Petites valves, grands succès
Thomas Pilgrim travaille depuis plus de dix ans sur les valvulopathies. En Suisse, il s’agit d’une médecine de pointe, mais dans les pays pauvres, il suffirait de moyens beaucoup plus simples pour éviter des valvulopathies graves. Pour ses vastes travaux de recherche, il reçoit le Prix de la recherche 2021 de la Fondation Suisse de Cardiologie.
La salle d’opération hybride de l’Hôpital de l’Île à Berne est le domaine d’intervention quotidien du professeur Thomas Pilgrim, une salle d’une haute technicité, dans laquelle on peut pratiquer des interventions par cathéter, mais aussi de plus grosses opérations. Elle symbolise bien l’évolution qu’a connu la médecine cardiaque ces dernières années. Hybride signifie mélange, croisement.

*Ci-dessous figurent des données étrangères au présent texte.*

Lemma sprintf_url port sfx : plain sfx = true → 0 < port ≤ INT_MAX → stops sfx →
  sprintf_int (InetAddress.c_str (fmt ++ sfx)) (Some port) = Some (url port sfx) ∧
  sscanf_int (InetAddress.c_str fmt) (url port sfx) = Some port.
Proof.
  intros Hp Hr Hs. pose proof Hfmt as [Heq Hl Hrp Hst _]. rewrite !Heq.
  rewrite !c_str_id by (rewrite ?forallb_app; repeat (apply andb_true_intro; split); try (by apply plain_no_nul); done).
  assert (forallb literal_char (r ++ sfx) = true) as Hlit
    by (apply plain_literal; rewrite plain_app; by rewrite Hrp, Hp).
  pose proof (plain_literal _ Hl) as Hll. pose proof (plain_literal _ Hrp) as Hrl.
  pose proof (stops_app sfx Hs) as Hs'. split.
  - destruct (sscanf_sprintf l (r ++ sfx) port []) as [E _]; [done|done| |done|].
    { intros c t. rewrite app_nil_r. apply Hs'. }
    rewrite <-!app_assoc. by rewrite E.
  - destruct (sscanf_sprintf l r port sfx) as [_ E]; [done|done|exact Hs'|done|].
    rewrite <-!app_assoc in E. exact E.
Qed.

Lemma digits_plain ds : digits_only ds → plain ds = true.
Proof.
  induction 1 as [|c ds Hc _ IH]; [done|].
  change (plain_char c && plain ds = true). rewrite IH, andb_true_r.
  unfold plain_char, literal_char. rewrite (digit_not_space c Hc). apply isdigit_sound in Hc.
  rewrite !bool_decide_false; [done|intros ->..].
  - rewrite uchar_char_of in Hc. change (wrap 8 0) with 0 in Hc. lia.
  - change (uchar "%"%char) with 37 in Hc. lia.
Qed.
Lemma plain_url port sfx : plain sfx = true → 0 < port → plain (url port sfx) = true.
Proof.
  intros Hs Hp. unfold url. rewrite !plain_app, (fo_l _ _ _ Hfmt), (fo_r _ _ _ Hfmt), Hs.
  rewrite digits_plain; [done|]. unfold to_string. rewrite (proj2 (Z.ltb_ge _ _)) by lia.
  apply dec_digits_only; [lia|constructor].
Qed.
End Urls.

De plus en plus d’interventions réalisées sur le cœur ont lieu en étroite coopération entre la cardiologie et la chirurgie cardiaque et se font par des techniques mini-invasives, c’est-à-dire en passant par de petites incisions, à l’aide d’un cathéter et avec le soutien de processus d’imagerie. Ces techniques ouvrent des possibilités de traitement entièrement nouvelles. C’est ce qui fascine Thomas Pilgrim, 43 ans, cardiologue et spécialiste des valves cardiaques. «Nous vivons actuellement une transformation fondamentale», affirme-t-il.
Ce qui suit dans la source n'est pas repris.